[What this task involves] Two lines mark the range in the entries below: the one holding "k. unfold LRUEvictionPolicy.tracked." and the one holding "- intros Hne.". Set down those two and all lines between them, exactly.

[Recorded data]
↓↓↓
(** * update_changelog.py: a shallow embedding and its properties

    The script reads a Keep-a-Changelog dictionary, collects the hook
    versions recorded in one subsection of its unreleased entry, merges them
    with the versions announced in a pre-commit.ci pull request body and
    writes the subsection back.

    Python values are modelled as follows.
    - [str] is a sequence of Unicode code points: [list N].
    - [dict] keeps insertion order, so it is an association list; a lookup
      takes the first entry of a key and an assignment replaces it in place
      or adds the key at the end, which keeps the keys unique.
    - values of no fixed type (the changelog dictionary) are a [value].
    - exceptions are the [Error] side of [result].
    - [re] is a backtracking matcher over the syntax tree of the pattern, with
      the priorities of Python's engine (greedy repetition, first success).
    - the calls into keepachangelog are parameters ([to_dict],
      [to_sorted_semantic]); the text handed to [mdformat] is not modelled
      beyond the dictionary it is made from. *)

From Stdlib Require Import List NArith Arith Bool Lia String Ascii.
From Stdlib Require Import Sorted Permutation.
Import ListNotations.
Lemma transport_failure_is_reported_witness :
  trim (value (query (document submitted))) <> [] /\
  transport_failure (refuses (TypeError "Failed to fetch"))
    (the_request (lit "what is rust?")) (TypeError "Failed to fetch") /\
  transport_failure (garbles (SyntaxError "Unexpected token"))
    (the_request (lit "what is rust?")) (SyntaxError "Unexpected token") /\
  (exists w' before,
    askCerebro (refuses (TypeError "Failed to fetch")) submitted
    = (Fulfilled tt, w') /\
    innerText (status (document w'))
    = warning_sign ++ lit " Failed to connect to Cerebro backend." /\
    hidden (document w') = true /\
    log w' = before ++ [Logged (TypeError "Failed to fetch")] /\
    requests (log w') = [the_request (lit "what is rust?")]) /\
  (exists w' before,
    askCerebro (garbles (SyntaxError "Unexpected token")) submitted
    = (Fulfilled tt, w') /\
    innerText (status (document w'))
    = warning_sign ++ lit " Failed to connect to Cerebro backend." /\
    hidden (document w') = true /\
    log w' = before ++ [Logged (SyntaxError "Unexpected token")] /\
    requests (log w') = [the_request (lit "what is rust?")]).
Proof.
  assert (H1 : transport_failure (refuses (TypeError "Failed to fetch"))
                 (the_request (lit "what is rust?"))
                 (TypeError "Failed to fetch"))
    by (left; reflexivity).
  assert (H2 : transport_failure (garbles (SyntaxError "Unexpected token"))
                 (the_request (lit "what is rust?"))
                 (SyntaxError "Unexpected token"))
    by (right; eexists; split; reflexivity).
  split; [exact submitted_not_blank|].
  split; [exact H1|]. split; [exact H2|]. split.
  - exact (transport_failure_is_reported
             (refuses (TypeError "Failed to fetch")) submitted
             (TypeError "Failed to fetch") submitted_not_blank H1).
  - exact (transport_failure_is_reported
             (garbles (SyntaxError "Unexpected token")) submitted
             (SyntaxError "Unexpected token") submitted_not_blank H2).
Defined.
(** [m] only appends to the writer: run on a writer that already holds
    [w0], it returns the same and writes the same after [w0]. *)
Definition writer_framed (S : Type) {A} (m : M (GenSt S) A) : Prop :=
  forall r wr w0,
    m (mkGenSt r (w0 ++ wr)) =
    let '(a, st) := m (mkGenSt r wr) in (a, mkGenSt (rng st) (w0 ++ w st)).

(** Only the heap differs between two states of a run. *)
Definition same_client_state (st st' : RunSt) : Prop :=
  calls st' = calls st /\ now st' = now st /\ stderr st' = stderr st.

(** Two receivers that differ at most in [numbits] and [Paths], the two
    fields that generating the file sets. *)
Definition same_config (b b' : Import) : Prop :=
  Import_Name b' = Import_Name b /\
  BaseBitmapID b' = BaseBitmapID b /\ MaxBitmapID b' = MaxBitmapID b /\
  BaseProfileID b' = BaseProfileID b /\ MaxProfileID b' = MaxProfileID b /\
  RandomBitmapOrder b' = RandomBitmapOrder b /\
  MinBitsPerMap b' = MinBitsPerMap b /\ MaxBitsPerMap b' = MaxBitsPerMap b /\
  AgentControls b' = AgentControls b /\ Seed b' = Seed b /\
  Host b' = Host b /\ Import_Index b' = Import_Index b /\
  Import_Frame b' = Import_Frame b /\ BufferSize b' = BufferSize b.

(** The argument maps of the calls that the pointers of [bms] point
    to. *)
Definition arg_locs (bms : list (option Call)) : list loc :=
  omap (fun p : option Call => match p with
                               | Some c => Args c
                               | None => None
                               end) bms.

(** The measurement that [Query.Run] records for the call number [i]. *)
Definition measurement_of (c : Client) (b : Query) (i : nat)
  : Z * option Response :=
  let r := exec c i (Query_Index b) (Query_Query b) in
  (reply_elapsed r, reply_res r).

(** Every map of [h] is in [h'] as it is in [h]: from [h] to [h'] maps
    were allocated, none was changed. *)
Definition heap_extends (h h' : Heap) : Prop :=
  forall l, is_Some (h !! l) -> h' !! l = h !! l.
(** The order reached by a run is the history with only the last touch of
    every key kept. *)
Lemma lru_run_order s0 keys :
  wf s0 → accessOrder (lru_run s0 keys) = remove_dups (accessOrder s0 ++ keys).
Proof.
  revert s0. induction keys as [|k keys IH]; intros s0 Hwf.
  - simpl. rewrite app_nil_r. symmetry. apply remove_dups_NoDup, Hwf.
  - simpl. rewrite IH by (by apply lru_access_wf).
    rewrite lru_access_order by done.
    rewrite <- (remove_dups_snoc _ _ (proj1 Hwf)).
    rewrite remove_dups_app_l. by rewrite <- app_assoc.
Qed.

(** The head of the de-duplicated history was last touched before every
    other key of it. *)
Lemma remove_dups_head_oldest (trace : list string) k rest k' :
  remove_dups trace = k :: rest → k' ∈ rest →
  ∃ i i', last_touch k trace = Some i ∧ last_touch k' trace = Some i' ∧ (i < i')%nat.
Proof.
  revert k rest. induction trace as [|x t IH]; intros k rest; [done|].
  destruct (decide (x ∈ t)) as [Hin|Hnin].
  - rewrite remove_dups_cons_in by done. intros E Hk'.
    destruct (IH _ _ E Hk') as (i & i' & Hi & Hi' & Hlt).
    exists (S i), (S i'). simpl. rewrite Hi, Hi'. repeat split; lia.
  - rewrite remove_dups_cons_notin by done. intros E Hk'.
    injection E as -> Hrest. subst rest. rewrite elem_of_remove_dups in Hk'.
    apply last_touch_None in Hnin. simpl. rewrite Hnin. rewrite decide_True by done.
    destruct (last_touch_Some _ _ Hk') as [i' Hi'].
    exists O, (S i'). rewrite Hi'. repeat split; lia.
Qed.

End lru_facts.

(** C1.  Recency policy.  From any well-formed state [s0], after any
    sequence [keys] of [access] calls, the policy tracks exactly the keys of
    the history [accessOrder s0 ++ keys]; when some key is tracked, [evict]
    returns, and removes from the tracked keys, the key whose last touch in
    that history is older than the last touch of every other tracked key;
    and [access k] on a tracked key [k] takes [k] out of its position,
    keeps the other keys in their order and puts [k] at the most-recent
    end. *)
Theorem lru_evict_least_recently_touched
    (s0 : LRUEvictionPolicy.t) (keys : list string) :
  LRUEvictionPolicy.wf s0 →
  (∀ k, k ∈ LRUEvictionPolicy.tracked (lru_run s0 keys)
        ↔ k ∈ LRUEvictionPolicy.accessOrder s0 ++ keys)
  ∧ (LRUEvictionPolicy.tracked (lru_run s0 keys) ≠ ∅ →
     ∃ k s',
       LRUEvictionPolicy.evict (lru_run s0 keys) = Some (k, s')
       ∧ k ∈ LRUEvictionPolicy.tracked (lru_run s0 keys)
       ∧ LRUEvictionPolicy.tracked s'
         = LRUEvictionPolicy.tracked (lru_run s0 keys) ∖ {[k]}
       ∧ LRUEvictionPolicy.accessOrder (lru_run s0 keys)
         = k :: LRUEvictionPolicy.accessOrder s'
       ∧ ∀ k', k' ∈ LRUEvictionPolicy.tracked (lru_run s0 keys) → k' ≠ k →
           ∃ i i',
             last_touch k (LRUEvictionPolicy.accessOrder s0 ++ keys) = Some i
             ∧ last_touch k' (LRUEvictionPolicy.accessOrder s0 ++ keys) = Some i'
             ∧ (i < i')%nat)
  ∧ (∀ k, k ∈ LRUEvictionPolicy.tracked (lru_run s0 keys) →
       LRUEvictionPolicy.accessOrder (LRUEvictionPolicy.access k (lru_run s0 keys))
       = filter (λ x, x ≠ k) (LRUEvictionPolicy.accessOrder (lru_run s0 keys)) ++ [k]
       ∧ last (LRUEvictionPolicy.accessOrder
                 (LRUEvictionPolicy.access k (lru_run s0 keys))) = Some k
       ∧ LRUEvictionPolicy.tracked (LRUEvictionPolicy.access k (lru_run s0 keys))
         = LRUEvictionPolicy.tracked (lru_run s0 keys)).
Proof.
  intros Hwf0.
  pose proof (lru_run_wf s0 keys Hwf0) as Hwf.
  pose proof (lru_run_order s0 keys Hwf0) as Hord.
  set (s := lru_run s0 keys) in *.
  assert (Htr : ∀ k, k ∈ LRUEvictionPolicy.tracked s
                     ↔ k ∈ LRUEvictionPolicy.accessOrder s0 ++ keys).
  { intros k. unfold LRUEvictionPolicy.tracked.
    rewrite (proj2 Hwf k), Hord. apply elem_of_remove_dups. }
  split; [exact Htr|]. split.
  - intros Hne. unfold LRUEvictionPolicy.evict.
    destruct (LRUEvictionPolicy.accessOrder s) as [|k rest] eqn:E.
    + exfalso. apply Hne. apply set_eq. intros k.
      unfold LRUEvictionPolicy.tracked. rewrite (proj2 Hwf k), E.
      split; [intros []%not_elem_of_nil | intros []%not_elem_of_empty].
    + eexists k, _. split; [reflexivity|]. simpl.
      assert (Hk : k ∈ LRUEvictionPolicy.tracked s).
      { unfold LRUEvictionPolicy.tracked. rewrite (proj2 Hwf k), E. by left. }
      repeat split; [done|].
      intros k' Hk' Hneq.
      apply (remove_dups_head_oldest _ k rest k'); [by rewrite <- Hord|].
      unfold LRUEvictionPolicy.tracked in Hk'.
      rewrite (proj2 Hwf k'), E in Hk'.
      apply elem_of_cons in Hk' as [?|?]; [congruence|done].
  - intros k Hk. rewrite (lru_access_order k s Hwf).
    split; [done|]. split; [apply last_snoc|].
    unfold LRUEvictionPolicy.tracked in *. simpl.
    apply set_eq. intros x. rewrite elem_of_union, elem_of_singleton.
    split; [intros [->|?]; done | by right].
Qed.
(** * gn-web-tracing-server: the replay viewer's timeline correlation,
      resource classifier, value renderer, marker projector and bundle
      normaliser, embedded from the TypeScript sources.

    Where the code lives under [src/]:
    - [unnamed/part_000] is the network viewer ([getFilterType],
      [NetworkViewer]);
    - [src/frontend/components/VideoPlayer.tsx] holds, after the video
      player, the console viewer ([getLevel], [getFilterLevel],
      [renderRemoteObject], [renderPreview], [ConsoleViewer]) and the
      application ([App]: normalisation of the bundle, [markers]);
    - [unnamed/part_001] holds the type declarations.

    Conventions of the embedding.
    - A JavaScript number is an exact rational [Q]; the only non-finite
      number the modelled code creates is the initial [Infinity] of
      [closestDist], which [jsnum] carries explicitly.
    - A JavaScript string is a [string] of 8-bit characters; URLs, HTML
      markup and the extension table are ASCII.
    - An optional field [f?: T] is an [option T]; [a || b] on strings is
      [or_else], which also skips the empty string as JavaScript does. *)

From Stdlib Require Import List String Ascii Bool Arith ZArith QArith Qabs.
From Stdlib Require Import Lia Lqa Sorted Permutation DecimalString.
From Stdlib Require Import Qround.
Import ListNotations.

Local Open Scope string_scope.
Local Open Scope list_scope.

(** ** JavaScript primitives *)

Module JS.

(** A number that may be [Infinity]. *)
Inductive jsnum : Type :=
| Fin (q : Q)
| Infinity.

Definition Qlt_bool (x y : Q) : bool := negb (Qle_bool y x).

(** [d < n] for a finite [d]. *)
Definition lt_num (d : Q) (n : jsnum) : bool :=
  match n with
  | Infinity => true
  | Fin q => Qlt_bool d q
  end.

(** [n >= c] for a finite [c]. *)
Definition ge_num (n : jsnum) (c : Q) : bool :=
  match n with
  | Infinity => true
  | Fin q => Qle_bool c q
  end.

(** Truthiness of an optional string: absent and empty are falsy. *)
Definition truthy_str (s : option string) : bool :=
  match s with
  | Some s => negb (s =? EmptyString)
  | None => false
  end.

(** [a || b] where [b] is a string. *)
Definition or_else (a : option string) (b : string) : string :=
  match a with
  | Some s => if s =? EmptyString then b else s
  | None => b
  end.

(** [a || b] where [b] is itself optional. *)
Definition or_opt (a b : option string) : option string :=
  if truthy_str a then a else b.

(** Truthiness of an optional number: absent and zero are falsy. *)
Definition truthy_num (n : option Q) : bool :=
  match n with
  | Some q => negb (Qeq_bool q 0)
  | None => false
  end.

(** [s.slice(0, n)]. *)
Fixpoint slice0 (n : nat) (s : string) : string :=
  match n, s with
  | S k, String c r => String c (slice0 k r)
  | _, _ => EmptyString
  end.

(** [s.slice(n)]. *)
Fixpoint slice_from (n : nat) (s : string) : string :=
  match n, s with
  | S k, String _ r => slice_from k r
  | _, _ => s
  end.

(** [s.lastIndexOf(c)], [None] standing for [-1]. *)
Fixpoint lastIndexOf (c : ascii) (s : string) : option nat :=
  match s with
  | EmptyString => None
  | String a r =>
      match lastIndexOf c r with
      | Some i => Some (S i)
      | None => if Ascii.eqb a c then Some 0%nat else None
      end
  end.

Definition lower_char (c : ascii) : ascii :=
  let n := nat_of_ascii c in
  if (65 <=? n)%nat && (n <=? 90)%nat then ascii_of_nat (n + 32) else c.

(** [s.toLowerCase()] on ASCII text. *)
Fixpoint toLowerCase (s : string) : string :=
  match s with
  | EmptyString => EmptyString
  | String c r => String (lower_char c) (toLowerCase r)
  end.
↑↑↑
[Answer to this exercise]
  { intros k. unfold LRUEvictionPolicy.tracked.
    rewrite (proj2 Hwf k), Hord. apply elem_of_remove_dups. }
  split; [exact Htr|]. split.
  - intros Hne. unfold LRUEvictionPolicy.evict.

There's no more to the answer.